Africa Defense Forum
ADF is a professional military magazine published quarterly by U.S. Africa Command to provide an international forum for African security professionals. ADF covers topics such as counter terrorism strategies, security and defense operations, transnational crime, and all other issues affecting peace, stability, and good governance on the African continent.

Ugandan Children Return to School After Nearly 2 Years


Uganda ended the world’s longest school closure on January 10, 2022, by ordering millions of students back to the classroom nearly two years after learning was suspended because of COVID-19.

Students returned to schools closed since March 2020 when COVID-19 swept the globe.

“I am so happy because I was missing school, my teachers, my friends and my studies,” 10-year-old Nawilah Senkungu told Agence France-Presse (AFP) at Nakasero Primary School in Kampala, where teachers encouraged students to wear masks and wash their hands.

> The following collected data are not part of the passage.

(** * Skip list index: sequential and atomic single-writer variants

    A shallow embedding of [include/skiplist.hpp] and
    [include/skiplist_atomic_sw.hpp].  Nodes live in a heap addressed by
    natural numbers; the member functions are written in a small
    state-and-failure monad over that heap.  Failure ([None]) stands for
    behaviour the C++ program does not define: dereferencing a dangling or
    null pointer, indexing [heads] out of range, or a loop that would not
    terminate.

    Modelling choices:
    - [TKey] and [TVal] are instantiated with the integers ([Z]), as in the
      unit tests; keys are only compared and values only copied.
    - [new] returns the least address not in use ([fresh]).
    - [rand()] is a stream [rnd : nat → Z]; the state counts the draws.
    - The [while] loops and the recursion over levels take fuel.  The
      public operations supply the number of allocated nodes, which no
      acyclic chain of pointers can exceed; the theorems show that this
      is enough on every index the constructor and [upsert] can build. *)

From stdpp Require Import gmap list relations sorting.
From Stdlib Require Import ZArith Lia.

Local Open Scope Z_scope.

(** ** Memory model *)

Abbreviation addr := nat (only parsing).

(** The program state: the heap of nodes of type [N], the vector [heads] of
    the index object, and the number of calls made to [rand()] so far. *)
Record State (N : Type) := mkState {
  heap : gmap addr N;
  heads : list addr;
  draws : nat
}.
Arguments mkState {N} _ _ _.
Arguments heap {N} _.
Arguments heads {N} _.
Arguments draws {N} _.

Definition M (N A : Type) : Type := State N → option (A * State N).

Definition ret {N A} (x : A) : M N A := λ s, Some (x, s).
Definition fail {N A} : M N A := λ _, None.
Definition bind {N A B} (m : M N A) (f : A → M N B) : M N B :=
  λ s, match m s with
       | Some (x, s') => f x s'
       | None => None
       end.

Declare Scope mem_scope.
Delimit Scope mem_scope with mem.
Notation "'let*' x ':=' m 'in' k" := (bind m (λ x, k))
  (at level 10, x name, m at level 100, k at level 200) : mem_scope.
Notation "m ';;' k" := (bind m (λ _, k))
  (at level 100, k at level 200, right associativity) : mem_scope.
Local Open Scope mem_scope.

Section Mem.
Context {N : Type}.

(** Read through a pointer. *)
Definition load (a : addr) : M N N :=
  λ s, match heap s !! a with
       | Some n => Some (n, s)
       | None => None
       end.
(** What the body of the [try] turns a finished child into. *)
Definition verdict (h : Host) (language : value) (p : CompletedProcess)
  : outcome transcription.TranscriptionResult :=
  if negb (returncode p =? 0)%Z
  then Raise (RuntimeError (u "whisper-cli failed: " ++ stderr p))
  else Ok {| transcription.text := clean_output (isdecimal h) (stdout p);
             transcription.language := language;
             transcription.duration_ms := 0;
             transcription.segments := None |}.

(* ===================================================================== *)
(** * Trimming *)
(* ===================================================================== *)

(** [lstrip] takes the white space a string begins with, and only that. *)
Lemma lstrip_spec s :
  exists ws, s = ws ++ lstrip s
             /\ Forall (fun c => isspace c = true) ws
             /\ ~ starts_with isspace (lstrip s).
Proof.
  induction s as [| c s (ws & Heq & Hws & Hrest)]; simpl.
  - exists []. auto.
  - destruct (isspace c) eqn:E.
    + exists (c :: ws). split; [simpl; f_equal; exact Heq |].
      split; [constructor; assumption | exact Hrest].
    + exists []. split; [reflexivity |]. split; [constructor |].
      simpl. congruence.
Qed.

(** [strip] takes the white space at both ends, and only that. *)
Lemma strip_spec s :
  exists a b, s = a ++ strip s ++ b
              /\ Forall (fun c => isspace c = true) a
              /\ Forall (fun c => isspace c = true) b
              /\ ~ starts_with isspace (strip s)
              /\ ~ starts_with isspace (rev (strip s)).
Proof.
  destruct (lstrip_spec s) as (a & Ha & Hsa & Hla).
  destruct (lstrip_spec (rev (lstrip s))) as (b & Hb & Hsb & Hlb).
  assert (Ht : lstrip s = strip s ++ rev b).
  { unfold strip, rstrip. rewrite <- rev_app_distr, <- Hb.
    symmetry. apply rev_involutive. }
  exists a, (rev b). repeat split.
  - rewrite <- Ht. exact Ha.
  - exact Hsa.
  - apply Forall_rev, Hsb.
  - rewrite Ht in Hla. destruct (strip s); [intros [] | exact Hla].
  - unfold strip, rstrip. rewrite rev_involutive. exact Hlb.
Qed.

(* ===================================================================== *)
(** * The matcher *)
(* ===================================================================== *)

Section Greedy.

Variable ok : N -> bool.
Variable k : list N -> option (list N).

(** Where a greedy repeat succeeds, it took a run of accepted characters
    and the rest of the pattern matched behind the run. *)
Lemma greedy_sound s : forall r,
  re.greedy ok k s = Some r ->
  exists a b, s = a ++ b /\ Forall (fun c => ok c = true) a /\ k b = Some r.
Proof.
  induction s as [| c s IH]; intros r H; simpl in H.
  - exists [], []. auto.
  - destruct (ok c) eqn:Hc.
    + destruct (re.greedy ok k s) as [r' |] eqn:Hg.
      * injection H as <-. destruct (IH r' eq_refl) as (a & b & -> & Ha & Hk).
        exists (c :: a), b. auto.
      * exists [], (c :: s). auto.
    + exists [], (c :: s). auto.
Qed.

(** When the run cannot be longer and the rest matches behind it, that is
    the match a greedy repeat finds. *)
Lemma greedy_exact a b r :
  Forall (fun c => ok c = true) a ->
  ~ starts_with ok b ->
  k b = Some r ->
  re.greedy ok k (a ++ b) = Some r.
Proof.
  intros Ha Hb Hk. induction Ha as [| c a Hc Ha IH]; simpl.
  - destruct b as [| c b]; simpl; [exact Hk |].
    simpl in Hb. destruct (ok c); [contradiction Hb; reflexivity | exact Hk].
  - rewrite Hc, IH. reflexivity.
Qed.

End Greedy.

(** A repeat that ends the pattern takes the whole run. *)
Lemma greedy_last ok s : forall r,
  re.greedy ok Some s = Some r ->
  exists a, s = a ++ r /\ Forall (fun c => ok c = true) a /\ ~ starts_with ok r.
Proof.
  induction s as [| c s IH]; intros r H; simpl in H.
  - injection H as <-. exists []. auto.
  - destruct (ok c) eqn:Hc.
    + destruct (re.greedy ok Some s) as [r' |] eqn:Hg.
      * injection H as <-. destruct (IH r' eq_refl) as (a & -> & Ha & Hr).
        exists (c :: a). auto.
      * injection H as <-. exists []. simpl.
        destruct s; simpl in Hg; [discriminate |].
        destruct (ok n); [destruct (re.greedy ok Some s) |]; discriminate.
    + injection H as <-. exists []. simpl. rewrite Hc. auto.
Qed.

Section Items.

Variable isdecimal : N -> bool.

Local Abbreviation match_here := (re.match_here isdecimal).
Local Abbreviation accepts := (re.accepts isdecimal).

Lemma match_One a p s r :
  match_here (re.One a :: p) s = Some r ->
  exists c s', s = c :: s' /\ accepts a c = true /\ match_here p s' = Some r.
Proof.
  simpl. destruct s as [| c s']; [discriminate |].
  destruct (accepts a c) eqn:E; [eauto | discriminate].
Qed.

Lemma match_Plus a p s r :
  match_here (re.Plus a :: p) s = Some r ->
  exists x b, s = x ++ b /\ x <> []
              /\ Forall (fun c => accepts a c = true) x
              /\ match_here p b = Some r.
Proof.
  simpl. destruct s as [| c s']; [discriminate |].
  destruct (accepts a c) eqn:E; [| discriminate].
  intros H. apply greedy_sound in H as (x & b & -> & Hx & Hb).
  exists (c :: x), b. repeat split; auto; discriminate.
Qed.

Lemma match_Star a p s r :
  match_here (re.Star a :: p) s = Some r ->
  exists x b, s = x ++ b
              /\ Forall (fun c => accepts a c = true) x
              /\ match_here p b = Some r.
Proof. simpl. apply greedy_sound. Qed.

Lemma match_Star_last a s r :
  match_here [re.Star a] s = Some r ->
  exists x, s = x ++ r
            /\ Forall (fun c => accepts a c = true) x
            /\ ~ starts_with (accepts a) r.
Proof. simpl. apply greedy_last. Qed.

Lemma match_One_intro a p c s r :
  accepts a c = true ->
  match_here p s = Some r ->
  match_here (re.One a :: p) (c :: s) = Some r.
Proof. intros Hc Hp. simpl. rewrite Hc. exact Hp. Qed.

Lemma match_Plus_intro a p x b r :
  x <> [] ->
  Forall (fun c => accepts a c = true) x ->
  ~ starts_with (accepts a) b ->
  match_here p b = Some r ->
  match_here (re.Plus a :: p) (x ++ b) = Some r.
Proof.
  intros Hne Hx Hb Hp. destruct x as [| c x]; [contradiction |].
  inversion Hx as [| ? ? Hc Hx']; subst. simpl. rewrite Hc.
  apply greedy_exact; assumption.
Qed.
(** * SECOM MES Operators API client: a shallow embedding and its properties

    The module under study is [src/operators/operators_api.py]: one request
    helper ([_make_request]), five entity accessors that each forward one GET
    to the helper and return the decoded JSON body, and three utilities
    ([get_operator_summary], [search_operators], [safe_get_operator]).

    The Python code is asynchronous but strictly sequential (every [await] is
    waited for before the next statement runs), so it is embedded as a state
    and exception monad over an explicit [World]: the remote server, the log
    of requests issued so far, and the wall clock.  *)

From stdpp Require Import list.
From Stdlib Require Import ZArith String Ascii List Bool Lia.
From Stdlib Require Import DecimalString DecimalPos DecimalZ SpecFloat.
Import ListNotations.

#[local] Set Warnings "-register-all".

Local Open Scope string_scope.
Local Open Scope list_scope.
Local Open Scope Z_scope.

(** ** Python values

    What [response.json()] can hand back: the Python images of JSON values.
    A [dict] is kept as an association list in insertion order; looking a key
    up takes its first binding.  A [str] is the UTF-8 text of the Python
    string. *)

Inductive value : Type :=
| PyNone
| PyBool (b : bool)
| PyInt (z : Z)
| PyFloat (f : spec_float)
| PyStr (s : string)
| PyList (items : list value)
| PyDict (entries : list (string * value)).

(** The classes [Operator], [ProductType], [Equipment], [Shift] and [Lot]
    are [TypedDict]s with [total=False]: annotations only, never checked at
    run time.  An [Operator] or a [Lot] is, at run time, whatever the server
    sent; a well-formed one is a [PyDict]. *)
Definition is_dict (v : value) : Prop :=
  match v with
  | PyDict _ => True
  | _ => False
  end.

(** Python's [str(n)] / [f"{n}"] for an [int]: decimal digits, a leading
    minus sign for negative numbers. *)
Definition str_of_int (n : Z) : string := NilZero.string_of_int (Z.to_int n).

(** Truthiness of a [str], as tested by [if department:] and [if status:]:
    only the empty string is false.  ([None], the other value an
    [Optional[str]] argument can take, is false as well.) *)
Definition truthy (s : string) : bool := negb (s =? "")%string.

(** [v == s] for a [str] [s]: only an equal [str] compares equal. *)
Definition eq_str (v : value) (s : string) : bool :=
  match v with
  | PyStr t => (t =? s)%string
  | _ => false
  end.

Fixpoint assoc (key : string) (entries : list (string * value)) : option value :=
  match entries with
  | [] => None
  | (k, v) :: rest => if (k =? key)%string then Some v else assoc key rest
  end.

(** The keys of a [dict], each once, in first-insertion order. *)
Fixpoint keys (entries : list (string * value)) : list string :=
  match entries with
  | [] => []
  | (k, _) :: rest =>
      k :: List.filter (fun k' => negb (k' =? k)%string) (keys rest)
  end.

(** A byte of the form 10xxxxxx continues a UTF-8 sequence. *)
Definition is_continuation (c : ascii) : bool :=
  let n := Z.of_nat (nat_of_ascii c) in (128 <=? n) && (n <? 192).

(** The characters (code points) of a [str], each as a one-character [str]. *)
Fixpoint characters (s : string) : list string :=
  match s with
  | EmptyString => []
  | String c rest =>
      let following := characters rest in
      match rest, following with
      | String d _, g :: gs =>
          if is_continuation d then String c g :: gs
          else String c EmptyString :: following
      | _, _ => String c EmptyString :: following
      end
  end.

(** ** The httpx client library, as far as the module uses it *)

Record Request : Type := mkRequest {
  req_method : string;
  req_url : string;
  req_json : option value;
  req_params : option value;
  req_headers : list (string * string);
  req_timeout : Z
}.

(** A received response: its status code and what [response.json()] gives
    ([None] when the body is not a JSON document). *)
Record Response : Type := mkResponse {
  status_code : Z;
  json_body : option value
}.

(** The ways [client.request] fails without a response; all of them are
    subclasses of [httpx.RequestError], itself a subclass of
    [httpx.HTTPError]. *)
Inductive request_failure : Type :=
| ConnectTimeout | ReadTimeout | WriteTimeout | PoolTimeout
| ConnectError | ReadError | WriteError | CloseError
| LocalProtocolError | RemoteProtocolError
| ProxyError | UnsupportedProtocol
| DecodingError | TooManyRedirects.

Inductive Exn : Type :=
| HTTPStatusError (response : Response)   (* httpx.HTTPStatusError *)
| RequestError (kind : request_failure)   (* httpx.RequestError family *)
| JSONDecodeError                         (* json.JSONDecodeError, a ValueError *)
| AttributeError
| TypeError.

(** [isinstance(e, httpx.HTTPError)]: the base class of both httpx families. *)
Definition is_HTTPError (e : Exn) : bool :=
  match e with
  | HTTPStatusError _ | RequestError _ => true
  | _ => false
  end.

Inductive Result (A : Type) : Type :=
| Ok (a : A)
| Raise (e : Exn).
Arguments Ok {A} a.
Arguments Raise {A} e.

(** What the network does with one request. *)
Inductive Outcome : Type :=
| Responded (r : Response)
| Failed (kind : request_failure).

(** The world outside the process.  [network] is the remote side: its answer
    to a request may depend on everything sent before.  [sent] logs the
    requests issued so far, oldest first.  [clock] gives the reading of the
    wall clock at its n-th consultation. *)
Record World : Type := mkWorld {
  network : list Request -> Request -> Outcome;
  sent : list Request;
  clock : nat -> string;
  clock_reads : nat
}.

(** ** Sequential effectful code: state plus exceptions *)

Definition IO (A : Type) : Type := World -> Result A * World.

Definition ret {A} (a : A) : IO A := fun w => (Ok a, w).

Definition raise {A} (e : Exn) : IO A := fun w => (Raise e, w).

Definition bind {A B} (m : IO A) (k : A -> IO B) : IO B :=
  fun w =>
    match m w with
    | (Ok a, w') => k a w'
    | (Raise e, w') => (Raise e, w')
    end.

Definition lift {A} (r : Result A) : IO A := fun w => (r, w).

(** [try: body / except ...]: [handlers e] is the body of the first [except]
    clause that matches [e], or [None] when no clause matches and the
    exception keeps propagating. *)
Definition try_except {A} (body : IO A) (handlers : Exn -> option (IO A)) : IO A :=
  fun w =>
    match body w with
    | (Ok a, w') => (Ok a, w')
    | (Raise e, w') =>
        match handlers e with
        | Some h => h w'
        | None => (Raise e, w')
        end
    end.

Notation "x <- m ;; k" := (bind m (fun x => k))
  (at level 100, m at next level, right associativity).

(** The value and the final world of a run. *)
Definition result_of {A} (run : Result A * World) : Result A := fst run.
Definition world_after {A} (run : Result A * World) : World := snd run.

(** [await client.request(...)] on an [AsyncClient] built with the given
    timeout; redirects are not followed and nothing is retried, so this is
    one exchange with the network. *)
Definition log_request (req : Request) (w : World) : World :=
  {| network := network w; sent := sent w ++ [req];
     clock := clock w; clock_reads := clock_reads w |}.

Definition client_request (req : Request) : IO Response :=
  fun w =>
    let w' := log_request req w in
    match network w (sent w) req with
    | Responded r => (Ok r, w')
    | Failed kind => (Raise (RequestError kind), w')
    end.

(** [response.is_success]: a 2xx status code. *)
Definition is_success (r : Response) : bool :=
  (200 <=? status_code r) && (status_code r <=? 299).

(** [response.raise_for_status()]. *)
Definition raise_for_status (r : Response) : IO unit :=
  if is_success r then ret tt else raise (HTTPStatusError r).

(** [response.json()]. *)
Definition json (r : Response) : IO value :=
  match json_body r with
  | Some v => ret v
  | None => raise JSONDecodeError
  end.

(** [datetime.now().isoformat()]. *)
Definition now_isoformat : IO string :=
  fun w =>
    (Ok (clock w (clock_reads w)),
     {| network := network w; sent := sent w;
        clock := clock w; clock_reads := S (clock_reads w) |}).

(** [len(v)]: defined on lists, dicts and strings. *)
Definition len (v : value) : Result Z :=
  match v with
  | PyList items => Ok (Z.of_nat (length items))
  | PyDict entries => Ok (Z.of_nat (length (keys entries)))
  | PyStr s => Ok (Z.of_nat (length (characters s)))
  | _ => Raise TypeError
  end.

(** [v.get(key)]: only a dict has the method; a missing key gives [None]. *)
Definition get (v : value) (key : string) : Result value :=
  match v with
  | PyDict entries =>
      Ok (match assoc key entries with Some x => x | None => PyNone end)
  | _ => Raise AttributeError
  end.

(** [for x in v]: the sequence a [for] clause runs over. *)
Definition iterate (v : value) : Result (list value) :=
  match v with
  | PyList items => Ok items
  | PyDict entries => Ok (map PyStr (keys entries))
  | PyStr s => Ok (map PyStr (characters s))
  | _ => Raise TypeError
  end.

(** ** operators_api.py *)

Definition DEFAULT_BASE_URL : string := "http://localhost:8080/api/v1".

Definition DEFAULT_TIMEOUT : Z := 30.

(** The header dictionary every request carries. *)
Definition JSON_HEADERS : list (string * string) :=
  [("Content-Type", "application/json"); ("Accept", "application/json")].

(** An argument with a default: [None] stands for "not passed". *)
Definition or_default {A} (default : A) (arg : option A) : A :=
  match arg with
  | Some a => a
  | None => default
  end.

Definition _make_request (method endpoint : string) (base_url : option string)
    (json_data params : option value) (timeout : option Z) : IO Response :=
  let base_url := or_default DEFAULT_BASE_URL base_url in
  let timeout := or_default DEFAULT_TIMEOUT timeout in
  let url := (base_url ++ endpoint)%string in
  response <- client_request
                {| req_method := method; req_url := url;
                   req_json := json_data; req_params := params;
                   req_headers := JSON_HEADERS; req_timeout := timeout |} ;;
  _ <- raise_for_status response ;;
  ret response.

Definition get_operator_by_id (operator_id : Z) (base_url : option string) : IO value :=
  let base_url := or_default DEFAULT_BASE_URL base_url in
  response <- _make_request "GET" ("/operators/" ++ str_of_int operator_id)%string
                (Some base_url) None None None ;;
  json response.

Definition get_all_operators (base_url : option string) : IO value :=
  let base_url := or_default DEFAULT_BASE_URL base_url in
  response <- _make_request "GET" "/operators" (Some base_url) None None None ;;
  json response.

Definition get_operator_lots (operator_id : Z) (base_url : option string) : IO value :=
  let base_url := or_default DEFAULT_BASE_URL base_url in
  response <- _make_request "GET" ("/operators/" ++ str_of_int operator_id ++ "/lots")%string
                (Some base_url) None None None ;;
  json response.

Definition get_operators_by_department (department : string) (base_url : option string)
    : IO value :=
  let base_url := or_default DEFAULT_BASE_URL base_url in
  response <- _make_request "GET" ("/operators/department/" ++ department)%string
                (Some base_url) None None None ;;
  json response.

Definition get_operator_by_code (code : string) (base_url : option string) : IO value :=
  let base_url := or_default DEFAULT_BASE_URL base_url in
  response <- _make_request "GET" ("/operators/code/" ++ code)%string
                (Some base_url) None None None ;;
  json response.
(** Serializing a list serializes its elements, in order. *)
Lemma dumps_items_ok l :
  Forall encodable l ->
  exists js,
    dumps_items DecimalEncoder_default l = Ok js
    /\ Forall2 (fun v j => json_dumps DecimalEncoder_default v = Ok j) l js.
Proof.
  induction 1 as [|v l [j Hj] _ (js & IH & Hall)]; simpl.
  - exists []. split; [reflexivity | constructor].
  - rewrite Hj; simpl. rewrite IH; simpl.
    exists (j :: js). split; [reflexivity | now constructor].
Qed.

Lemma all_encodable_lookup kv k v :
  all_encodable kv -> dict_lookup k kv = Some v -> encodable v.
Proof.
  induction 1 as [|[k' v'] kv Hv _ IH]; simpl; [discriminate|].
  destruct (String.eqb k k'); [now intros [= <-] | assumption].
Qed.

Lemma all_encodable_get kv k d :
  all_encodable kv -> encodable d ->
  encodable (match dict_lookup k kv with Some v => v | None => d end).
Proof.
  intros Hkv Hd. destruct (dict_lookup k kv) eqn:Hl; [|assumption].
  now apply (all_encodable_lookup kv k).
Qed.

Lemma all_encodable_set kv k v :
  all_encodable kv -> encodable v -> all_encodable (dict_set k v kv).
Proof.
  intros Hkv Hv. induction Hkv as [|[k' v'] kv Hv' Hkv IH]; simpl.
  - now repeat constructor.
  - destruct (String.eqb k k'); constructor; auto.
Qed.

#[local] Hint Resolve all_encodable_get all_encodable_set : enc.

Lemma copy_if_truthy_dict k kv dst :
  ChatDetail.copy_if_truthy k (PDict kv) dst
  = Ok (match dict_lookup k kv with
        | Some v => if py_truthy v then dict_set k v dst else dst
        | None => dst
        end).
Proof.
  unfold ChatDetail.copy_if_truthy; simpl.
  destruct (dict_lookup k kv) as [v|] eqn:Hl; simpl; [|reflexivity].
  destruct (py_truthy v); simpl; [|reflexivity]. now rewrite ?Hl.
Qed.

Lemma all_encodable_copy kv k dst :
  all_encodable kv -> all_encodable dst ->
  all_encodable (match dict_lookup k kv with
                 | Some v => dict_set k v dst
                 | None => dst
                 end).
Proof.
  intros Hkv Hdst. destruct (dict_lookup k kv) eqn:Hl; [|assumption].
  apply all_encodable_set; [assumption|].
  now apply (all_encodable_lookup kv k).
Qed.

Lemma all_encodable_copy_truthy kv k dst :
  all_encodable kv -> all_encodable dst ->
  all_encodable (match dict_lookup k kv with
                 | Some v => if py_truthy v then dict_set k v dst else dst
                 | None => dst
                 end).
Proof.
  intros Hkv Hdst. destruct (dict_lookup k kv) eqn:Hl; [|assumption].
  destruct (py_truthy p); [|assumption].
  apply all_encodable_set; [assumption|].
  now apply (all_encodable_lookup kv k).
Qed.

#[local] Hint Resolve all_encodable_copy all_encodable_copy_truthy : enc.
(** * xinfer/models.py: the [BaseModel] class

    A shallow embedding of the abstract base class of x.infer's vision
    models: construction with dtype validation and logging, the latency
    statistics ([track_inference_time], [update_inference_count]), the
    report ([print_stats], [__repr__]) and the image loader
    ([parse_images]).

    Python values are modelled as follows.
    - [int] is [Z] (unbounded).
    - [float] is an IEEE 754 binary64 value, [spec_float] with precision 53
      and maximal exponent 1024; the arithmetic is the correctly rounded
      one of [SpecFloat] (round to nearest, ties to even).
    - [str] is [string]; a [dict] is a [gmap].
    - an exception is a value of [exn]; a call that may raise returns a
      [result].
    - the process log (loguru), the clock ([time.perf_counter]) and the
      image sources (PIL, requests) are explicit: the log is a list that is
      passed in and returned, the clock readings are arguments, and the
      file system and the network are a record of functions. *)

From Stdlib Require Import ZArith String List Bool Lia.
From Stdlib Require Import Floats.SpecFloat.
From stdpp Require Import gmap strings pretty.

Local Open Scope Z_scope.
#[local] Set Warnings "-register-all".

(* ================================================================== *)
(** * Part I: definitions                                              *)
(* ================================================================== *)

(** ** Binary64 floating point *)

Module Binary64.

Education Minister John Muyingo said all primary and secondary students would resume classes a year above where they left off.

“All schools have implemented guidelines and standard operating procedures to ensure the safe return of children to schools, and measures have been put in place to ensure those who don’t comply do so,” Muyingo said, according to Taarifa, a Rwandan news service.

Despite those assurances, some parents have been cautious in the wake of continuing infections. A week after the reopening, some schools were below 50% of regular enrollment, according to The Independent of Uganda.

Some administrators say parents held back to avoid paying school fees until they could be assured of their children’s safety. Dovicko Kisembo, head teacher at Mubuku Valley Secondary School in Mubuku town, told The Independent that many parents were concerned that authorities would announce another lockdown because of rising COVID-19 cases.

Muyingo has said that any school demanding fees above prepandemic rates would be sanctioned.

The closures affected at least 10 million primary and secondary pupils and lasted 83 weeks, according to the United Nations’ education and cultural body, UNESCO.

Nawilah spent the long closure tending chickens and digging the fields on her grandparents’ small farm.

“I am very happy to see my children back to school,” her father, Siraj Senkungu, told AFP. “They have been missing their teachers plus learning.”